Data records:
++++++++

Record SalaryProfile : Type := mkSalaryProfile {
  financial_year : string;
  employee_name : string;
  pan : string;
  employer_name : string;
  gross_salary : Q;
  basic_salary : Q;
  hra_received : Q;
  special_allowance : Q;
  lta : Q;
  bonus : Q;
  other_salary : Q;
  hra_exemption : Q;
  lta_exemption : Q;
  other_exemptions : Q;
  standard_deduction : Q;
  professional_tax : Q;
  deduction_80c : Q;
  deduction_80ccc : Q;
  deduction_80ccd_1 : Q;
  deduction_80ccd_1b : Q;
  deduction_80ccd_2 : Q;
  deduction_80d : Q;
  deduction_80e : Q;
  deduction_80g : Q;
  deduction_80tta : Q;
  deduction_24b : Q;
  other_deductions : Q;
  taxable_income : Q;
  tax_payable : Q;
  sp_cess : Q;
  total_tax_paid : Q;
  regime : string;
  city : string;
  monthly_rent : Q;
  epf_employee_contribution : Q
}.

(** The computed property [is_metro]. *)
Definition is_metro (salary : SalaryProfile) : bool :=
  includes METRO_CITIES (toLowerCase (city salary)).

(** A [Date], read through [getFullYear()] and [getMonth()] (0 = January). *)
Record Date : Type := mkDate {
  getFullYear : Z;
  getMonth : Z;
  getDate : Z
}.

Record Holding : Type := mkHolding {
  security_name : string;
  security_type : string;
  purchase_date : Date;
  purchase_price : Q;
  quantity : Q;
  current_price : Q
}.

Definition total_cost (h : Holding) : Q :=
  inject_Z (Js.round (purchase_price h * quantity h * 100)) / 100.

Definition current_value (h : Holding) : Q :=
  inject_Z (Js.round (current_price h * quantity h * 100)) / 100.

Definition unrealized_gain (h : Holding) : Q :=
  inject_Z (Js.round ((current_value h - total_cost h) * 100)) / 100.

Definition holdingMonths (h : Holding) (asOf : Date) : Z :=
  let pd := purchase_date h in
  ((getFullYear asOf - getFullYear pd) * 12 + (getMonth asOf - getMonth pd))%Z.

Definition isLongTerm (h : Holding) (asOf : Date) : bool :=
  let months := holdingMonths h asOf in
  if includes ["equity_share"; "equity_mf"; "elss"] (security_type h)
  then (12 <? months)%Z
  else (24 <? months)%Z.

Record Holdings : Type := mkHoldings {
  holdings : list Holding;
  realized_stcg_this_fy : Q;
  realized_ltcg_this_fy : Q
}.

(** [createHoldings({})]. *)
Definition emptyHoldings : Holdings :=
  {| holdings := []; realized_stcg_this_fy := 0; realized_ltcg_this_fy := 0 |}.

Inductive FindingStatus : Type :=
| OPPORTUNITY
| OPTIMIZED
| NOT_APPLICABLE.

Inductive Confidence : Type :=
| DEFINITE
| LIKELY
| NEEDS_VERIFICATION.

(** The values stored in the open [details] dictionary of a finding. *)
#[local] Unset Elimination Schemes.
Inductive JsVal : Type :=
| VNum (q : Q)
| VStr (s : string)
| VBool (b : bool)
| VArr (items : list JsVal)
| VObj (entries : list (string * JsVal)).
#[local] Set Elimination Schemes.

Definition VInt (z : Z) : JsVal := VNum (inject_Z z).

Record Finding : Type := mkFinding {
  check_id : string;
  check_name : string;
  status : FindingStatus;
  finding : string;
  savings : Z;
  action : string;
  deadline : string;
  confidence : Confidence;
  explanation : string;
  details : list (string * JsVal)
}.

(** [createFinding]: an absent [explanation] becomes the empty string. *)
Definition createFinding (check_id check_name : string) (status : FindingStatus)
    (finding : string) (savings : Z) (action deadline : string)
    (confidence : Confidence) (explanation : option string)
    (details : list (string * JsVal)) : Finding :=
  {| check_id := check_id;
     check_name := check_name;
     status := status;
     finding := finding;
     savings := savings;
     action := action;
     deadline := deadline;
     confidence := confidence;
     explanation := match explanation with Some e => e | None => "" end;
     details := details |}.

Record TaxHawkResult : Type := mkTaxHawkResult {
  user_name : string;
  r_financial_year : string;
  current_regime : string;
  recommended_regime : string;
  total_savings : Z;
  checks : list Finding;
  summary : string;
  disclaimer : string
}.

Definition createTaxHawkResult (user_name financial_year current_regime
    recommended_regime : string) (total_savings : Z) (checks : list Finding)
    (summary : string) : TaxHawkResult :=
  {| user_name := user_name;
     r_financial_year := financial_year;
     current_regime := current_regime;
     recommended_regime := recommended_regime;
     total_savings := total_savings;
     checks := checks;
     summary := summary;
     disclaimer :=
       String.concat ""
         [ "This analysis is for informational purposes only and does not constitute ";
           "tax advice. Please consult a qualified Chartered Accountant before making ";
           "tax decisions. Tax laws are subject to change." ] |}.

(* ------------------------------------------------------------------ *)
(** ** taxUtils.js: taxable income derivation and HRA                   *)
(* ------------------------------------------------------------------ *)

(** [STANDARD_DEDUCTION[fy]?.[regime] ?? fallback]. *)
Definition standardDeduction (fy regime : string) (fallback : Q) : Q :=
  match prop fy STANDARD_DEDUCTION with
  | Some byRegime =>
      match prop regime byRegime with
      | Some d => d
      | None => fallback
      end
  | None => fallback
  end.

Definition computeNewRegimeTaxableIncome (salary : SalaryProfile) : Q :=
  let fy := financial_year salary in
  let stdDed := standardDeduction fy "new" 75000 in
  let taxable := gross_salary salary - stdDed - professional_tax salary
                 - deduction_80ccd_2 salary in
  Js.max taxable 0.

(** The what-if overrides of [computeOldRegimeTaxableIncome]. *)
Record OldRegimeOpts : Type := mkOldRegimeOpts {
  hraExemption : option Q;
  total80c : option Q;
  total80d : option Q;
  total80ccd1b : option Q;
  total24b : option Q
}.

Definition noOverrides : OldRegimeOpts :=
  {| hraExemption := None; total80c := None; total80d := None;
     total80ccd1b := None; total24b := None |}.

Record OldRegimeBreakdown : Type := mkOldRegimeBreakdown {
  ob_gross_salary : Q;
  ob_hra_exemption : Q;
  ob_lta_exemption : Q;
  ob_other_exemptions : Q;
  net_salary : Q;
  ob_standard_deduction : Q;
  ob_professional_tax : Q;
  gross_total_income : Q;
  ob_deduction_80c : Q;
  ob_deduction_80ccd_1b : Q;
  ob_deduction_80ccd_2 : Q;
  ob_deduction_80d : Q;
  ob_deduction_24b : Q;
  deduction_other : Q;
  total_vi_a : Q;
  ob_taxable_income : Q
}.

(** [override != null ? override : current]. *)
Definition orElse (override : option Q) (current : Q) : Q :=
  match override with
  | Some v => v
  | None => current
  end.
(** C3. For the database {A: 1, B: 2} and the scripts {A: 1, B: 3, C: 4},
    both variants return CHANGE(B, 2, 3) then MISSING(C, N/A, 4), and leave
    the warning total as it was. *)
Theorem C3_end_to_end_scenario :
  forall (self : MySQLCompare) (w : World),
    let expected :=
      [ mkEntry "CHANGE" "B" "2" "3"; mkEntry "MISSING" "C" "N/A" "4" ] in
    let original :=
      Original.compare_database_to_scripts
        self (PyDict scenario_database) (PyDict scenario_scripts) w in
    let refactored :=
      Refactored.compare_database_to_scripts
        self (PyDict scenario_database) (PyDict scenario_scripts) w in
    value original = Ok expected
    /\ value refactored = Ok expected
    /\ TOTAL_WARNINGS (world original) = TOTAL_WARNINGS w
    /\ TOTAL_WARNINGS (world refactored) = TOTAL_WARNINGS w.
Proof.
  intros self w.
  unfold Original.compare_database_to_scripts,
    Refactored.compare_database_to_scripts.
  cbn [is_dict negb orb].
  change (Common.compare_loop (PyDict scenario_database)
                              (PyDict scenario_scripts))
    with ([ mkEntry "CHANGE" "B" "2" "3"; mkEntry "MISSING" "C" "N/A" "4" ],
          @None exn).
  run. destruct (is_print_table_diff self); repeat split.
Qed.

(** C8, as amended. When one of its two arguments is not a dictionary,
    the refactored reconciler logs the error [Input arguments must be
    dictionaries.] and returns the empty list; it raises nothing and touches
    nothing else. *)
Theorem C8_non_dict_inputs_are_logged :
  forall (self : MySQLCompare) (database_keys script_keys : pyval) (w : World),
    is_dict database_keys = false \/ is_dict script_keys = false ->
    Refactored.compare_database_to_scripts self database_keys script_keys w
    = (Ok [],
       {| log := log w ++ [(ERROR, "Input arguments must be dictionaries.")];
          stdout := stdout w;
          cursor := cursor w;
          TOTAL_WARNINGS := TOTAL_WARNINGS w |}).
Proof.
  intros self database_keys script_keys w H.
  unfold Refactored.compare_database_to_scripts.
  assert (Hguard : negb (is_dict database_keys) || negb (is_dict script_keys)
                   = true).
  { destruct H as [-> | ->]; [reflexivity | apply orb_true_r]. }
  rewrite Hguard. reflexivity.
Qed.

(** [None] in place of the scripts mapping. *)
Lemma C8_non_dict_inputs_are_logged_witness :
  Refactored.compare_database_to_scripts
    quiet (PyDict [("A", "1")]) PyNone initial_world
  = (Ok [],
     {| log := [(ERROR, "Input arguments must be dictionaries.")];
        stdout := [];
        cursor := NotConnected;
        TOTAL_WARNINGS := 0 |}).
Proof.
  apply (C8_non_dict_inputs_are_logged
           quiet (PyDict [("A", "1")]) PyNone initial_world).
  right. reflexivity.
Defined.

(** C8 as stated fails for the original reconciler, which has no such
    check: with [None] in place of the scripts mapping it raises [TypeError]
    and logs nothing. *)
Lemma C8_original_raises_on_non_dict :
  is_dict PyNone = false
  /\ Original.compare_database_to_scripts
       quiet (PyDict [("A", "1")]) PyNone initial_world
     = (Raise (TypeError "'NoneType' object is not iterable"), initial_world).
Proof. split; reflexivity. Qed.

(** The same for every object, database mapping and world. *)
Lemma original_reconciler_raises_on_None (self : MySQLCompare)
    (database_keys : pyval) (w : World) :
  Original.compare_database_to_scripts self database_keys PyNone w
  = (Raise (TypeError "'NoneType' object is not iterable"), w).
Proof. reflexivity. Qed.

(** ** The remediation generator *)

Lemma print_all_lines (stored_procs : list string) :
  forall w,
    Common.print_all stored_procs w
    = (Ok tt,
       {| log := log w;
          stdout := stdout w ++ map Line stored_procs;
          cursor := cursor w;
          TOTAL_WARNINGS := TOTAL_WARNINGS w |}).
Proof.
  unfold Common.print_all.
  induction stored_procs as [|s l IH]; intros w.
  - cbn [for_each map]. unfold ret. rewrite app_nil_r. now destruct w.
  - cbn [for_each map]. run. rewrite IH.
    cbn [log stdout cursor TOTAL_WARNINGS]. now rewrite <- app_assoc.
Qed.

++++++++

Retype word for word the line above with "rewrite Hguard. reflexivity." and all lines after it, nothing else.

  rewrite Hguard. reflexivity.
Qed.

(** [None] in place of the scripts mapping. *)
Lemma C8_non_dict_inputs_are_logged_witness :
  Refactored.compare_database_to_scripts
    quiet (PyDict [("A", "1")]) PyNone initial_world
  = (Ok [],
     {| log := [(ERROR, "Input arguments must be dictionaries.")];
        stdout := [];
        cursor := NotConnected;
        TOTAL_WARNINGS := 0 |}).
Proof.
  apply (C8_non_dict_inputs_are_logged
           quiet (PyDict [("A", "1")]) PyNone initial_world).
  right. reflexivity.
Defined.

(** C8 as stated fails for the original reconciler, which has no such
    check: with [None] in place of the scripts mapping it raises [TypeError]
    and logs nothing. *)
Lemma C8_original_raises_on_non_dict :
  is_dict PyNone = false
  /\ Original.compare_database_to_scripts
       quiet (PyDict [("A", "1")]) PyNone initial_world
     = (Raise (TypeError "'NoneType' object is not iterable"), initial_world).
Proof. split; reflexivity. Qed.

(** The same for every object, database mapping and world. *)
Lemma original_reconciler_raises_on_None (self : MySQLCompare)
    (database_keys : pyval) (w : World) :
  Original.compare_database_to_scripts self database_keys PyNone w
  = (Raise (TypeError "'NoneType' object is not iterable"), w).
Proof. reflexivity. Qed.

(** ** The remediation generator *)

Lemma print_all_lines (stored_procs : list string) :
  forall w,
    Common.print_all stored_procs w
    = (Ok tt,
       {| log := log w;
          stdout := stdout w ++ map Line stored_procs;
          cursor := cursor w;
          TOTAL_WARNINGS := TOTAL_WARNINGS w |}).
Proof.
  unfold Common.print_all.
  induction stored_procs as [|s l IH]; intros w.
  - cbn [for_each map]. unfold ret. rewrite app_nil_r. now destruct w.
  - cbn [for_each map]. run. rewrite IH.
    cbn [log stdout cursor TOTAL_WARNINGS]. now rewrite <- app_assoc.
Qed.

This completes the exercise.